My dreams are bloody and bleeding and blood is bleeding

all over my mind and I can’t sleep anymore. The only

dreams that ever used to give me peace are gone and I

don’t know how to get them back. I don’t know how to find

the white bird. I don’t know if it will ever fly by. All I know is

that now when I close my eyes I see nothing but

devastation. Fletcher is being shot over and over and over

again and Jenkins is dying in my arms and Warner is

shooting Adam in the head and the wind is singing outside

my window but it’s high-pitched and off-key and I don’t have

the heart to tell it to stop.

I’m freezing through my clothes.

The bed under my back is filled with broken clouds and

freshly fallen snow; it’s too soft, too comfortable. It reminds

me too much of sleeping in Warner’s room and I can’t stand

it. I’m afraid to slip under these covers.

I can’t help but wonder if Adam is okay, if he’ll ever come

back, if Warner is going to keep hurting him whenever I

disobey. I really shouldn’t care so much.

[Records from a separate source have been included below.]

(** X2: the post-processing only cuts: what it returns is a contiguous
    piece of the raw generated text, so it is never longer than it. *)
Theorem X2_clean_is_a_piece_of_the_raw_text
    (sep raw prompt : jstring) (stops : list jstring) :
  (exists before after,
     raw = before ++ clean sep raw prompt stops ++ after) /\
  (length (clean sep raw prompt stops) <= length raw)%nat.
Proof.
  destruct (clean_prefix sep raw prompt stops) as [after Hafter].
  assert (trimPrefix (trimPrefix raw START_OF_TEXT) prompt `suffix_of` raw)
    as [before Hbefore].
  { etrans; apply trimPrefix_suffix. }
  assert (raw = before ++ clean sep raw prompt stops ++ after) as Hraw
    by (by rewrite <- Hafter).
  split; [by exists before, after |].
  rewrite Hraw at 2. rewrite !length_app. lia.
Qed.

(** X3: the intended use. When the raw text is the prompt echoed, then a
    text [t] without trailing white space, then white space, then a stop
    sequence that is not empty and does not itself end in white space,
    the result is exactly [t]; provided the separator token does not end
    the raw text and [t] does not end with the end-of-text marker. The
    same holds with the beginning-of-text marker in front of the prompt,
    and without it as long as the raw text does not start with the
    marker. (The text is trimmed before the stop sequence is looked for,
    which is why a stop sequence ending in white space is excluded.) *)
Theorem X3_clean_returns_the_text_between_prompt_and_stop
    (sep prompt t ws stop : jstring) :
  trimEnd t = t ->
  forallb isStrWhiteSpaceChar ws = true ->
  stop <> [] -> trimEnd stop = stop ->
  endsWith (t ++ ws ++ stop) sep = false ->
  endsWith t END_OF_TEXT = false ->
  clean sep (START_OF_TEXT ++ prompt ++ t ++ ws ++ stop) prompt [stop] = t /\
  (startsWith (prompt ++ t ++ ws ++ stop) START_OF_TEXT = false ->
   clean sep (prompt ++ t ++ ws ++ stop) prompt [stop] = t).
Proof.
  intros Ht Hws Hstop Hstop' Hsep Heos.
  assert (forall body,
            trimPrefix body prompt = t ++ ws ++ stop ->
            fold_left stop_step ([stop] ++ [END_OF_TEXT])
              (trimEnd (trimSuffix (trimPrefix body prompt) sep)) = t)
    as Htail.
  { intros body ->. rewrite (trimSuffix_no_match _ _ Hsep).
    rewrite !app_assoc, trimEnd_app_settled by done. simpl.
    rewrite (stop_step_nonempty _ _ Hstop), endsWith_app.
    rewrite length_app, Nat.add_sub, take_app_length.
    rewrite trimEnd_app_white, Ht by done.
    unfold stop_step. by rewrite Heos. }
  assert (trimPrefix (prompt ++ t ++ ws ++ stop) prompt = t ++ ws ++ stop)
    as Hprompt.
  { rewrite trimPrefix_drop, startsWith_app. apply drop_app_length. }
  split.
  - unfold clean. apply Htail.
    rewrite (trimPrefix_drop (START_OF_TEXT ++ _)), startsWith_app.
    by rewrite drop_app_length.
  - intros Hbos. unfold clean. apply Htail.
    by rewrite (trimPrefix_no_match _ _ Hbos).
Qed.
(** * JV-LMS: assignment authoring, auto-grading and analytics

    A shallow embedding of the algorithmic core of the IELTS learning
    management application:

    - [handleSubmit] of [components/StudentPortal.tsx] (auto-grading),
    - [toggleMcqCorrectAnswer], [getPreviewAssignment],
      [handleSaveAssignment] and [handleGroupTypeChange] of the teacher
      portal,
    - [analyticsData] of the gradebook.

    JavaScript strings are modelled by [string]: every character is one
    code unit in the range 0..255 (the Latin-1 fragment of UTF-16).  Plain
    objects used as dictionaries ([Record<string, T>]) are modelled by
    [gmap string T]; keys are ordinary identifiers, so properties inherited
    from [Object.prototype] play no role. *)

From Stdlib Require Import ZArith Ascii Floats.SpecFloat.
From stdpp Require Import gmap strings list fin_maps sorting pretty.

(** ** JavaScript strings *)

Module Js.

(** [WhiteSpace] and [LineTerminator] code points below 256, the ones
    [String.prototype.trim] strips: TAB, LF, VT, FF, CR, SP, NBSP. *)
Definition isWhiteSpace (c : ascii) : bool :=
  bool_decide (N_of_ascii c ∈ [9; 10; 11; 12; 13; 32; 160]%N).

(** [LineTerminator] code points below 256: LF and CR.  The regular
    expression atom [.] matches every character but these. *)
Definition isLineTerminator (c : ascii) : bool :=
  bool_decide (N_of_ascii c ∈ [10; 13]%N).

Fixpoint trimStart (s : string) : string :=
  match s with
  | "" => ""
  | String c s' => if isWhiteSpace c then trimStart s' else s
  end.

Fixpoint trimEnd (s : string) : string :=
  match s with
  | "" => ""
  | String c s' =>
      match trimEnd s' with
      | "" => if isWhiteSpace c then "" else String c ""
      | t => String c t
      end
  end.

(** [s.trim()] *)
Definition trim (s : string) : string := trimEnd (trimStart s).

(** [c] lower-cased: A-Z, and the Latin-1 capitals U+00C0..U+00DE
    except the multiplication sign U+00D7, move up by 32. *)
Definition lowerChar (c : ascii) : ascii :=
  let n := N_of_ascii c in
  if bool_decide (65 ≤ n ≤ 90 ∨ (192 ≤ n ≤ 222 ∧ n ≠ 215))%N
  then ascii_of_N (n + 32) else c.

(** [s.toLowerCase()] *)
Fixpoint toLowerCase (s : string) : string :=
  match s with
  | "" => ""
  | String c s' => String (lowerChar c) (toLowerCase s')
  end.

(** [s.split(sep)] for a one-character separator.  The result is never
    empty: [("").split(",")] is [[""]]. *)
Fixpoint split (sep : ascii) (s : string) : list string :=
  match s with
  | "" => [""]
  | String c s' =>
      if Ascii.eqb c sep then "" :: split sep s'
      else match split sep s' with
           | [] => [String c ""]
           | w :: ws => String c w :: ws
           end
  end.

(** [l.join(sep)] *)
Fixpoint join (sep : string) (l : list string) : string :=
  match l with
  | [] => ""
  | [x] => x
  | x :: rest => x +:+ sep +:+ join sep rest
  end.

(** Every character of [s] satisfies [p]. *)
Fixpoint every (p : ascii → bool) (s : string) : bool :=
  match s with
  | "" => true
  | String c s' => p c && every p s'
  end.

(** [s] contains no comma. *)
Definition noComma (s : string) : Prop :=
  every (λ c, negb (Ascii.eqb c ",")) s = true.

(** [l.includes(x)] on an array of strings. *)
Definition includes (x : string) (l : list string) : bool :=
  existsb (String.eqb x) l.

(** [Array.prototype.sort(compareFn)]: the sort is stable (ES2019); an
    element moves in front of another one only when the comparator says
    it is strictly smaller.  [compareFn a b] is the sign of the number
    the JavaScript callback returns. *)
Section Sort.
Context {A : Type} (compareFn : A → A → comparison).

Fixpoint insert_sorted (x : A) (l : list A) : list A :=
  match l with
  | [] => [x]
  | y :: l' =>
      match compareFn x y with
      | Gt => y :: insert_sorted x l'
      | _ => x :: l
      end
  end.

Definition sortBy (l : list A) : list A := foldr insert_sorted [] l.

(** [x] may stand before [y]: the comparator does not order [y]
    strictly before [x]. *)
Definition cmp_le (x y : A) : Prop := compareFn x y ≠ Gt.
End Sort.

(** [l.sort()] on strings: the default comparator orders by UTF-16 code
    units, a proper prefix first. *)
Definition sort (l : list string) : list string := sortBy String.compare l.

(** A missing property read with [x || ""]: [undefined] and the empty
    string both give the empty string. *)
Definition orEmpty (x : option string) : string := default "" x.

(** Truthiness of an optional string: [undefined], [null] and [""] are
    falsy. *)
Definition truthy (x : option string) : bool :=
  match x with
  | Some s => negb (String.eqb s "")
  | None => false
  end.
(** * calmmap: segment graph construction and route discovery

    A shallow embedding of [main.go] of danp/calmmap: the segment store
    (two SQL tables and one index), the adjacency builder of
    [loadSegments], the path finder [route], and the three-stage
    discovery pipeline, followed by the properties established about
    them. *)

From Stdlib Require Import ZArith String Ascii List Lia Sorted.
From Stdlib Require Import Floats.PrimFloat.
From stdpp Require Import gmap strings list fin_maps pretty.

Open Scope string_scope.
Open Scope list_scope.
Open Scope Z_scope.

(** ** Data model *)

(** [orb.Point] is [[2]float64]. *)
Definition Point : Type := (float * float)%type.

Definition zeroPoint : Point := (0%float, 0%float).

(** [type segment struct]; the fields carry a [seg_] prefix because
    [request] declares [from], [to] and [streetName] as well. *)
Record segment := mkSegment {
  seg_id : Z;
  seg_name : string;
  seg_from : string;
  seg_to : string;
  seg_direction : string;
  seg_routeID : Z;
  seg_lineString : list Point;
  seg_firstPoint : Point;
  seg_lastPoint : Point;
  seg_streetName : string;
  seg_streetType : string;
  seg_streetClass : string
}.

(** The zero value of [segment], what a Go map returns for a missing key. *)
Definition zeroSegment : segment :=
  mkSegment 0 "" "" "" "" 0 [] zeroPoint zeroPoint "" "" "".

#[global] Instance segment_inhabited : Inhabited segment := populate zeroSegment.

(** [type request struct]. *)
Record request := mkRequest {
  req_streetName : string;
  req_from : string;
  req_to : string;
  req_district : string;
  req_rank : Z
}.

(** A row of the table [segment_links (id, route_id, next_id)]. *)
Record link := mkLink {
  link_id : Z;
  link_route_id : Z;
  link_next_id : Z
}.

(** The errors the code builds with [fmt.Errorf], and those of its
    collaborators that the code passes on. *)
Inductive error :=
| ErrEmptyFromTo                         (* "empty fromSegments or empty toSegments" *)
| ErrToNotInGraph (id : Z)               (* "to segment %d not found in route graph" *)
| ErrCouldNotFindPath                    (* "could not find path" *)
| ErrRouteIDs (n : nat)                  (* "discovered segments with %d different route IDs" *)
| ErrNoStartSegments                     (* "no start segments found" *)
| ErrNoEndSegments                       (* "no end segments found" *)
| ErrUnknownDirectionPair (cur next : segment) (* "unknown direction pair: ..." *)
| ErrMarshal (id : Z)                    (* json: unsupported value *)
| ErrPrimaryKey (id : Z)                 (* UNIQUE constraint failed: segments.id *)
| ErrIndexExists                         (* index segment_links_id already exists *)
| ErrOpen                                (* os.Open failed, the file exists *)
| ErrAtoi (s : string)                   (* strconv.Atoi: parsing ...: invalid syntax *)
| ErrScan.                               (* bufio.Scanner error *)

(** What a call ends in: a value, a returned error, a run-time panic
    (index out of range), or exhaustion of the fuel that bounds the
    search loop of [route] (shown below never to happen). *)
Inductive result (A : Type) :=
| Ok (a : A)
| Err (e : error)
| Panic
| OutOfFuel.
Arguments Ok {A} a.
Arguments Err {A} e.
Arguments Panic {A}.
Arguments OutOfFuel {A}.

(** ** Strings *)

(** SQLite's [upper()]: the ASCII letters only. *)
Definition upperAscii (c : ascii) : ascii :=
  let n := nat_of_ascii c in
  if ((97 <=? n) && (n <=? 122))%nat then ascii_of_nat (n - 32) else c.

Fixpoint upper (s : string) : string :=
  match s with
  | EmptyString => EmptyString
  | String c s' => String (upperAscii c) (upper s')
  end.

(** [strings.ReplaceAll(s, "'", "")]. *)
Fixpoint stripQuotes (s : string) : string :=
  match s with
  | EmptyString => EmptyString
  | String c s' =>
      if Ascii.eqb c "'"%char then stripQuotes s' else String c (stripQuotes s')
  end.

(** [func contains(x []int, y int) bool]. *)
Fixpoint contains (x : list Z) (y : Z) : bool :=
  match x with
  | [] => false
  | z :: x' => if z =? y then true else contains x' y
  end.

(** ** The segment store *)

(** The database: the rows of [segments] in the order in which SQLite
    keeps and scans the table, ascending in the integer primary key
    [id]; the rows of [segment_links], a table without a key of its
    own, in the order they were inserted; and whether the index
    [segment_links_id] exists. *)
Record store := mkStore {
  segments : list segment;
  segment_links : list link;
  segment_links_id : bool
}.

Definition emptyStore : store := mkStore [] [] false.

(** [id integer primary key]: no two rows of [segments] share an id. *)
Definition store_wf (st : store) : Prop := NoDup (seg_id <$> segments st).

(** [type segmentFilter struct]. *)
Record segmentFilter := mkFilter {
  ids : list Z;
  fullNames : list string;
  routeIDs : list Z;
  endStreets : list string
}.

(** One dimension of the [where] clause: absent when the slice is empty,
    else the disjunction of its tests. *)
Definition dimension {A} (xs : list A) (test : A -> bool) : bool :=
  match xs with
  | [] => true
  | _ => existsb test xs
  end.

(** The [where] clause [filterSegments] assembles, on one row. *)
Definition filterWhere (filter : segmentFilter) (seg : segment) : bool :=
  dimension (ids filter) (fun id => seg_id seg =? id)
  && dimension (fullNames filter) (fun fn => String.eqb (seg_name seg) (upper fn))
  && dimension (routeIDs filter) (fun id => seg_routeID seg =? id)
  && dimension (endStreets filter)
       (fun es => String.eqb (upper es) (seg_from seg) || String.eqb (upper es) (seg_to seg)).

(** [func (s sqliteStore) filterSegments(filter segmentFilter)]. *)
Definition filterSegments (st : store) (filter : segmentFilter) : list segment :=
  List.filter (filterWhere filter) (segments st).

(** ** Adjacency builder *)

Section AdjacencyBuilder.

(** [geo.Distance], the geodesic distance of the geometry library. *)
Variable Distance : Point -> Point -> float.

(** [isClose := func(a, b orb.Point) bool]. *)
Definition isClose (a b : Point) : bool := (Distance a b <? 1.0)%float.

(** The [switch cur.direction + " " + next.direction] of [matches]:
    [Some b] when a case is taken ([b]: the segment is appended),
    [None] for [default]. *)
Definition directionSwitch (cur next : segment) : option bool :=
  let key := (seg_direction cur ++ " " ++ seg_direction next)%string in
  if String.eqb key "BOTH BOTH" then
    Some (isClose (seg_firstPoint cur) (seg_firstPoint next)
          || isClose (seg_firstPoint cur) (seg_lastPoint next)
          || isClose (seg_lastPoint cur) (seg_firstPoint next)
          || isClose (seg_lastPoint cur) (seg_lastPoint next))
  else if String.eqb key "BOTH FOTD" then
    Some (isClose (seg_firstPoint next) (seg_firstPoint cur)
          || isClose (seg_firstPoint next) (seg_lastPoint cur))
  else if String.eqb key "BOTH FDTO" then Some false
  else if String.eqb key "FOTD FOTD" then
    Some (isClose (seg_firstPoint next) (seg_lastPoint cur))
  else if String.eqb key "FOTD BOTH" then
    Some (isClose (seg_lastPoint cur) (seg_firstPoint next)
          || isClose (seg_lastPoint cur) (seg_lastPoint next))
  else if String.eqb key "FDTO BOTH" then Some false
  else None.
(** X17.  In a lockfile whose ids all have an [@] at index 1 or later,
    [format] does not throw on what [explain] returned for that lockfile. *)
Theorem format_of_explain_returns (satisfies : string -> string -> bool)
  (validForOldPackages : string -> bool) (hasColors : bool) (fuel : nat)
  (lockfile : BunLockfile) (specs : list string) (whys : list Why) :
  versioned (packages lockfile) = true ->
  explain satisfies validForOldPackages fuel lockfile specs = Some (Ok whys) ->
  exists text,
    format satisfies hasColors lockfile (Some whys) = Ok text
    /\ report satisfies validForOldPackages hasColors fuel lockfile specs = Some (Ok text).
Proof.
  intros Hversioned Hexplain.
  assert (Hformat : exists text, format satisfies hasColors lockfile (Some whys) = Ok text).
  { revert Hexplain. unfold explain.
    destruct (readLockfile satisfies lockfile) as [[ps index]|e] eqn:Hread; [|discriminate].
    destruct (readLockfile_indexed _ _ _ Hread) as [Hps _]. simpl in Hps. subst ps.
    destruct (collectLocationsFromSpecs _ _ _ specs) as [collected|e]; [|discriminate].
    destruct (mapOutcome _ collected) as [[rs|e]|] eqn:Hmap; [|discriminate..].
    intros [= <-]. apply mapOutcome_Forall2 in Hmap.
    assert (Hall : forallb (printable (packages lockfile)) (present rs) = true).
    { induction Hmap as [|l r locs rs' Hr _ IH]; [reflexivity|].
      destruct (makeWhy_located _ _ _ _ _ Hversioned Hr) as (w & -> & Hw).
      change (present (Some w :: rs')) with (w :: present rs').
      cbn [forallb]. rewrite IH, andb_true_r.
      rewrite located_unfold in Hw. by apply andb_true_iff in Hw as [_ Hw]. }
    destruct (present rs) as [|why whys'] eqn:Hpresent; [by exists ""|].
    unfold format. rewrite Hread. cbn [mbind completion_bind fst].
    pose proof (format_loop satisfies hasColors (packages lockfile) (why :: whys') [])
      as Hloop.
    rewrite Hall in Hloop. destruct Hloop as (lines & Hlines & _).
    rewrite Hlines. by exists (JsString.join JsString.newline (tail ([] ++ lines))). }
  destruct Hformat as [text Htext]. exists text. split; [done|].
  unfold report. by rewrite Hexplain, Htext.
Qed.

Adam’s message in my notebook might just be a part of

Warner’s plan to drive me insane.

I crawl onto the hard floor and check my fist for the

crumpled piece of paper I’ve been clutching for 2 days. It’s

the only hope I have left and I don’t even know if it’s real.

I’m running out of options.

“What are you doing here?”

I bite down on a scream and stumble up, over, and

sideways, nearly slamming into Adam where he’s lying on

the floor next to me. I didn’t even see him.